Mot du jour de Sasaki Senseï

Ne pas pousser, ne pas tirer

押さない、弾かない

Ne pas pousser, ne pas tirer

Dans l’aïkidô, c’est en vis-à-vis que l’on pratique la technique. Certes, c’est un type d’entraînement tout à fait merveilleux mené avec impartialité en alternant la position de celui qui applique la technique avec celle de celui qui la reçoit, mais il arrive qu’une envie irrépressible de projeter le partenaire fasse oublier l’essentiel, ce qui constitue, à mon avis, un véritable point aveugle.

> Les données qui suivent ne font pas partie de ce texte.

Lemma execs_loads l base h m len pb :
  maps h m (gpr h base) len pb -> area_ok l len = true -> NoDup (fst <$> l) ->
  (forall o, (base, o) ∈ l -> load64 m (pb + o) = gpr h base) ->
  exists h', execs (loads l base) h m = Some (h', m) /\ csrs h' = csrs h /\ priv h' = priv h /\
    (forall r o, (r, o) ∈ l -> gpr h' r = load64 m (pb + o)) /\ (forall r, r ∉ fst <$> l -> gpr h' r = gpr h r).
Proof.
  revert h. induction l as [|[r o] l IH]; intros h Hm Ha Hd Hb.
  - exists h. do 3 (split; [done|]). split; [|done]. intros r o Hin. by apply elem_of_nil in Hin.
  - assert (Ha' : area_ok l len = true) by (cbn in Ha; by apply andb_true_iff in Ha as [_ Ha]).
    destruct (area_ok_in _ _ r o Ha) as (H1 & H2 & H3); [by left|]. rewrite fmap_cons in Hd. apply list.NoDup_cons in Hd as [Hn Hd]. cbn [fst] in Hn.
    set (h1 := set_reg r (load64 m (pb + o)) h).
    assert (Eb : gpr h1 base = gpr h base).
    { unfold h1, set_reg. cbn [gpr]. case_decide as E; [|done]. subst r. apply Hb. by left. }
    destruct (IH h1) as (h' & E & Ec & Ep & Hl & Hf).
    { rewrite Eb. apply (maps_hart h); done. }
    { done. }
    { done. }
    { intros o' Hin. rewrite Eb. apply Hb. by right. }
    exists h'. split; [cbn [loads fmap list_fmap execs exec1 fst snd]; rewrite (Hm m o) by done; exact E|].
    split; [done|]. split; [done|]. split.
    + intros r' o' Hin. apply elem_of_cons in Hin as [Heq|Hin]; [|by apply Hl]. injection Heq as -> ->.
      rewrite Hf by done. unfold h1, set_reg. cbn [gpr]. by rewrite decide_True.
    + intros r' Hr'. rewrite fmap_cons in Hr'. apply not_elem_of_cons in Hr' as [Hne Hr']. rewrite Hf by done.
      unfold h1, set_reg. cbn [gpr]. by rewrite decide_False.
Qed.

(** ** The trap frame *)

Definition user_regs : list reg :=
  [ra; sp; gp; tp; t0; t1; t2; s0; s1; a1; a2; a3; a4; a5; a6; a7; s2; s3; s4; s5; s6; s7; s8; s9; s10; s11; t3; t4; t5; t6].
Definition tf_slots : list (reg * Z) := (fun r => (r, tf_off r)) <$> user_regs.

Lemma uservec_parts :
  fst uservec = [csrw sscratch a0; li a0 TRAPFRAME] ++ saves tf_slots a0 ++ [csrr t0 sscratch] ++ saves [(t0, tf_off a0)] a0 ++
    loads [(sp, TF_KERNEL_SP); (tp, TF_KERNEL_HARTID); (t0, TF_KERNEL_TRAP); (t1, TF_KERNEL_SATP)] a0 ++ [sfence_vma; csrw satp t1; sfence_vma].
Proof. reflexivity. Qed.

Lemma userret_parts :
  fst userret = [sfence_vma; csrw satp a0; sfence_vma; li a0 TRAPFRAME] ++ loads tf_slots a0 ++ [ld a0 (tf_off a0) a0].
Proof. reflexivity. Qed.

Lemma MAKE_SATP_val pt : 0 <= pt < 2 ^ 56 -> MAKE_SATP pt = 8 * 2 ^ 60 + pt / PGSIZE.
Proof.
  intros Hp. unfold MAKE_SATP, SATP_SV39. rewrite Z.shiftl_mul_pow2, Z.shiftr_div_pow2 by lia. change (2 ^ 12) with PGSIZE.
  apply lor_disjoint_mul; [lia|]. unfold PGSIZE. lia.
Qed.

Lemma satp_root_make pt : valid_page pt -> satp_root (MAKE_SATP pt) = pt /\ Z.shiftr (MAKE_SATP pt) 60 = 8.
Proof.
  intros Hv. pose proof (valid_page_bounds pt Hv). destruct Hv as [Hal _]. unfold PHYSTOP, KERNBASE, PGSIZE in *.
  rewrite MAKE_SATP_val by lia. unfold satp_root, PGSIZE in *. rewrite Z.shiftr_div_pow2 by lia. lia.
Qed.

Lemma PTE2PA_aligned pte : PTE2PA pte mod PGSIZE = 0.
Proof. unfold PTE2PA, PGSIZE, u64. rewrite Z.shiftl_mul_pow2 by lia. change (2 ^ 12) with 4096. change (2 ^ 64) with (4096 * 2 ^ 52). lia. Qed.

(** The user page table [upt] maps [TRAPFRAME] to the page [tf], which is not one of its own
    pages. *)
Record has_trapframe (m : memory) (upt tf : Z) : Prop := {
  ht_wf : pt_wf m upt;
  ht_valid : has_flag (leaf m upt TRAPFRAME) PTE_V = true;
  ht_pa : PTE2PA (leaf m upt TRAPFRAME) = tf;
  ht_apart : forall t, is_table m upt t -> t <> tf;
}.

Lemma trapframe_maps h m upt tf :
  has_trapframe m upt tf -> csrs h satp = MAKE_SATP upt -> priv h <> MMode -> maps h m TRAPFRAME PGSIZE tf.
Proof.
  intros [Hwf Hv Hpa Ha] Es Hp m' o E H0 H1 H2.
  assert (Hroot : valid_page upt) by (apply (is_table_valid m upt); [done|apply is_table_root]).
  destruct (satp_root_make upt Hroot) as [Er Esh]. pose proof (PTE2PA_aligned (leaf m upt TRAPFRAME)) as Hal. rewrite Hpa in Hal.
  assert (Hva : u64 (TRAPFRAME + o) = TRAPFRAME + o /\ (TRAPFRAME + o) mod 8 = 0 /\ (TRAPFRAME + o) / PGSIZE = TRAPFRAME / PGSIZE /\ (TRAPFRAME + o) mod PGSIZE = o).
  { change TRAPFRAME with 0x3fffffe000. unfold PGSIZE in *. rewrite u64_small by lia. lia. }
  destruct Hva as (-> & Hm8 & Hpg & Hoff). unfold phys. rewrite Hm8, Es, Er, Esh. cbn [negb Z.eqb].
  rewrite (leaf_page m' upt _ TRAPFRAME Hpg). rewrite (leaf_frame m m').
  - rewrite Hv, Hpa, Hoff. destruct (priv h); done.
  - intros t Ht b Hb. apply E. intros Hb2. pose proof (is_table_valid m upt t Hwf Ht) as [Hta _].
    apply (Ha t Ht). by apply (pages_disjoint t tf b).
Qed.

Lemma tf_slots_ok : area_ok tf_slots PGSIZE = true /\ NoDup (snd <$> tf_slots) /\ NoDup (fst <$> tf_slots) /\ (forall r, r <> a0 -> (r, tf_off r) ∈ tf_slots).
Proof.
  split; [reflexivity|]. split; [apply (bool_decide_eq_true_1 _); reflexivity|]. split; [apply (bool_decide_eq_true_1 _); reflexivity|].
  intros r Hr. apply list_elem_of_fmap. exists r. split; [done|]. apply (bool_decide_eq_true_1 _). by destruct r.
Qed.

Lemma tf_off_range r : 40 <= tf_off r /\ tf_off r + 8 <= 288 /\ tf_off r mod 8 = 0.
Proof. by destruct r. Qed.

Lemma tf_off_inj r r' : tf_off r = tf_off r' -> r = r'.
Proof. by destruct r, r'. Qed.
(* ===== verification/Trap.v ===== *)
(** * Traps, [kernel/trap.c]

    A machine is a hart and the kernel it runs.  Where the C code gives up the processor or
    leaves for user space its result says so; the interrupt handlers of the drivers, which
    work on their own state, are results as well. *)

From S2P Require Import Hart Prelude Mem CString Riscv Kalloc Vm RingbufK Pipe Block Sleeplock Bio Log Fs File Proc Exec Syscall.

Record machine := Mach { m_hart : hart; m_sys : tsys }.

Abbreviation X := (M machine).

Definition sys_op {A} (m : M tsys A) : X A := lift m_sys (fun x s => Mach (m_hart s) x) m.
Definition xproc_op {A} (m : P A) : X A := sys_op (proc_op m).
#[export] Instance machine_hart : HasHart machine := {| get_hart := m_hart; put_hart h s := Mach h (m_sys s) |}.

Definition UART0_IRQ : Z := 10.
Definition VIRTIO0_IRQ : Z := 1.

(** The handlers of the drivers and the end of an interrupt at the PLIC. *)
Inductive event := UartIntr | DiskIntr | PlicComplete (irq : Z).

(** How a trap from user space ends: at [userret] with this [satp], asleep in a system call,
    having given up the processor, or with the process gone. *)
Inductive trap_end := ToUser (satp_value : Z) | Asleep (ch : channel) | Yielded | Gone.

(** What the hart does when a user program traps: it turns interrupts off and goes to
    [stvec], with the cause and the address of the instruction in its registers. *)
Definition take_trap (cause pc : Z) (h : hart) : hart :=
  let x := csrs h sstatus in
  let y := clear (if Z.land x SSTATUS_SIE =? 0 then clear x SSTATUS_SPIE else Z.lor x SSTATUS_SPIE) SSTATUS_SIE in
  set_priv SMode (set_csr sstatus (clear y SSTATUS_SPP) (set_csr scause cause (set_csr sepc pc h))).

Section Trap.
Context `{KernelImage} `{Devices}.
(** Addresses in the kernel image: [forkret], [kernelvec], [usertrap], and where [uservec]
    lies in the trampoline page. *)
Variables (forkret_addr kernelvec_addr usertrap_addr uservec_off : Z).

Definition trapinithart : X unit := w_stvec kernelvec_addr.

(** ** Interrupts *)

Definition clockintr : X unit :=
  sys_op (modify (fun s => set_ticks (u32 (ticks s + 1)) s);; proc_op (wakeup ticks_chan)).

(** [irq] is what the PLIC answers to the claim. *)
Definition devintr (irq : Z) : X (Z * list event) :=
  c ← r_scause;
  if negb (Z.land c 0x8000000000000000 =? 0) && (Z.land c 0xff =? 9) then
    let handler := if irq =? UART0_IRQ then [UartIntr] else if irq =? VIRTIO0_IRQ then [DiskIntr] else [] in
    mret (1, handler ++ (if negb (irq =? 0) then [PlicComplete irq] else []))
  else if c =? 0x8000000000000001 then
    id ← r_tp;
    (if s32 id =? 0 then clockintr else mret tt);;
    x ← r_sip;
    w_sip (clear x 2);;
    mret (2, [])
  else mret (0, []).

(** ** Traps from user space *)

Definition tf_write (off v : Z) : X unit := p ← sys_op myproc; sys_op (page_op (write64 (p_trapframe p + off) v)).
Definition tf_read (off : Z) : X Z := p ← sys_op myproc; sys_op (page_op (read64 (p_trapframe p + off))).

(** Up to the call of [userret], with its argument. *)
Definition usertrapret : X trap_end :=
  p ← sys_op myproc;
  intr_off_hart;;
  w_stvec (TRAMPOLINE + uservec_off);;
  v ← r_satp; tf_write TF_KERNEL_SATP v;;
  tf_write TF_KERNEL_SP (p_kstack p + PGSIZE);;
  tf_write TF_KERNEL_TRAP usertrap_addr;;
  id ← r_tp; tf_write TF_KERNEL_HARTID id;;
  x ← r_sstatus;
  w_sstatus (Z.lor (clear x SSTATUS_SPP) SSTATUS_SPIE);;
  epc ← tf_read TF_EPC;
  w_sepc epc;;
  mret (ToUser (MAKE_SATP (p_pagetable p))).

(** [if(killed(p)) exit(-1)], and what follows it. *)
Definition unless_killed (k : X trap_end) : X trap_end :=
  p ← sys_op myproc;
  if p_killed p then xproc_op (exit (-1));; mret Gone else k.

(** The part of [usertrap] after the system call or the interrupt. *)
Definition usertrap_end (which_dev : Z) : X trap_end :=
  unless_killed (if which_dev =? 2 then xproc_op yield;; mret Yielded else usertrapret).

Definition usertrap (g : garbage) (irq : Z) : X (trap_end * list event) :=
  x ← r_sstatus;
  if negb (Z.land x SSTATUS_SPP =? 0) then panic "usertrap: not from user mode"
  else
    w_stvec kernelvec_addr;;
    pc ← r_sepc;
    tf_write TF_EPC pc;;
    c ← r_scause;
    if c =? 8 then
      r ← unless_killed (
        epc ← tf_read TF_EPC;
        tf_write TF_EPC (u64 (epc + 4));;
        intr_on_hart;;
        r ← sys_op (syscall forkret_addr g);
        match r with
        | SysSleep ch => mret (Asleep ch)
        | SysGone => mret Gone
        | SysRet _ => usertrap_end 0
        end);
      mret (r, [])
    else
      d ← devintr irq;
      if fst d =? 0 then
        i ← xproc_op (gets me);
        xproc_op (setkilled i);;
        r ← usertrap_end 0;
        mret (r, [])
      else r ← usertrap_end (fst d); mret (r, snd d).

(** ** Traps from the kernel; [running] says whether a process runs on the hart *)

Definition kerneltrap (running : bool) (irq : Z) : X (list event) :=
  pc ← r_sepc;
  st ← r_sstatus;
  if Z.land st SSTATUS_SPP =? 0 then panic "kerneltrap: not from supervisor mode"
  else
    on ← intr_get_hart;
    if (on : bool) then panic "kerneltrap: interrupts enabled"
    else
      d ← devintr irq;
      if fst d =? 0 then panic "kerneltrap"
      else
        p ← sys_op myproc;
        (if (fst d =? 2) && running && bool_decide (p_state p = RUNNING) then xproc_op yield else mret tt);;
        w_sepc pc;;
        w_sstatus st;;
        mret (snd d).

(** ** A trap of a user program, with the assembly code around [usertrap] *)

Definition mm (s : tsys) : memory := mem (k_mem (kern (base s))).
Definition put_mm (m : memory) (s : tsys) : tsys :=
  set_base (set_kern (set_kmem (KState m (freelist (k_mem (kern (base s))))) (kern (base s))) (base s)) s.

Definition run_asm (p : list instr * jump) (s : machine) : option (machine * Z) :=
  match exec_prog p (m_hart s) (mm (m_sys s)) with
  | Some (h, m, pc) => Some (Mach h (put_mm m (m_sys s)), pc)
  | None => None
  end.

(** From the trap at [pc] to the return to user space: the machine and the address at which
    the program goes on, if the kernel gets there. *)
Definition user_trap (g : garbage) (irq cause pc : Z) (s : machine) : option (machine * Z) :=
  match run_asm uservec (Mach (take_trap cause pc (m_hart s)) (m_sys s)) with
  | Some (x, entry) =>
      if negb (entry =? usertrap_addr) then None
      else
        match usertrap g irq x with
        | Done (ToUser v, _) y => run_asm userret (Mach (set_reg a0 v (m_hart y)) (m_sys y))
        | _ => None
        end
  | None => None
  end.
End Trap.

Quand on agit dans l’intention de projeter ou immobiliser son partenaire, ce dernier le ressentira avec toute sa sensibilité. Et ce ne sera pas un sentiment agréable. Parce que la force utilisée est alors une force pour pousser, une force pour tirer et, à vrai dire, une force de combat.

Pourquoi, quand on le pousse ou le tire, le partenaire qui reçoit la technique en conçoit-il un sentiment qui n’est pas agréable ? La raison en est sans doute évidente. Comme, dans l’aïkidô, il s’agit de faire l’apprentissage de la force gravitationnelle et de fusionner avec son partenaire, si on se met à le pousser ou à le tirer, loin de fusionner avec lui, on ne manquera pas de rester toujours deux. Et lorsqu’on est deux, comme l’autre ne peut devenir son alter-ego, non seulement on ne pourra pas le dominer, mais il en viendra parfois à résister : cela devient alors un combat, ce n’est plus de l’aïkidô.

Si, en appliquant une technique avec les mains, on finit par pousser ou tirer son partenaire, c’est qu’on aura fait bouger inconsidérément ses mains qui sont en contact avec lui. Inconsidérément, c’est-à-dire que :

○ mains et bassin ne sont pas reliés

○ la liaison entre les mains et le bassin est coupée

○ les membres inférieurs (ashi) restent complètement immobiles et seules bougent les mains

○ le déplacement du centre de gravité entre les jambes gauche et droite ne se fait plus

○ on utilise une main en faisant porter le centre de gravité sur la jambe opposée

○ on laisse filer le point d’appui avec le partenaire, que ce soient les mains ou toute autre partie du corps

○ on n’utilise seulement qu’une de ses mains

○ bien que ce soit le moment de reprendre son souffle (inspirer), on expire

...et cetera, et cetera.

Pour éviter de pousser ou tirer son partenaire, il suffira de ne pas tomber dans les défauts rappelés ci-dessus, mais il reste encore une chose essentielle. À savoir qu’il faut passer de l’entraînement aux formes fondamentales à un entraînement portant sur la technique elle-même (waza). Car, dans les limites d’un entraînement aux formes fondamentales, on devra nécessairement compter sur sa force (force physique), et on finira toujours par pousser ou tirer.

Si l’on entre dans un entraînement qui porte sur la technique, le partenaire ne sera plus un ennemi, il ne fera plus qu’un avec soi et deviendra un alter-ego de soi-même. Et, par voie de conséquence, il n’y aura plus aucune nécessité de le pousser ou de le tirer.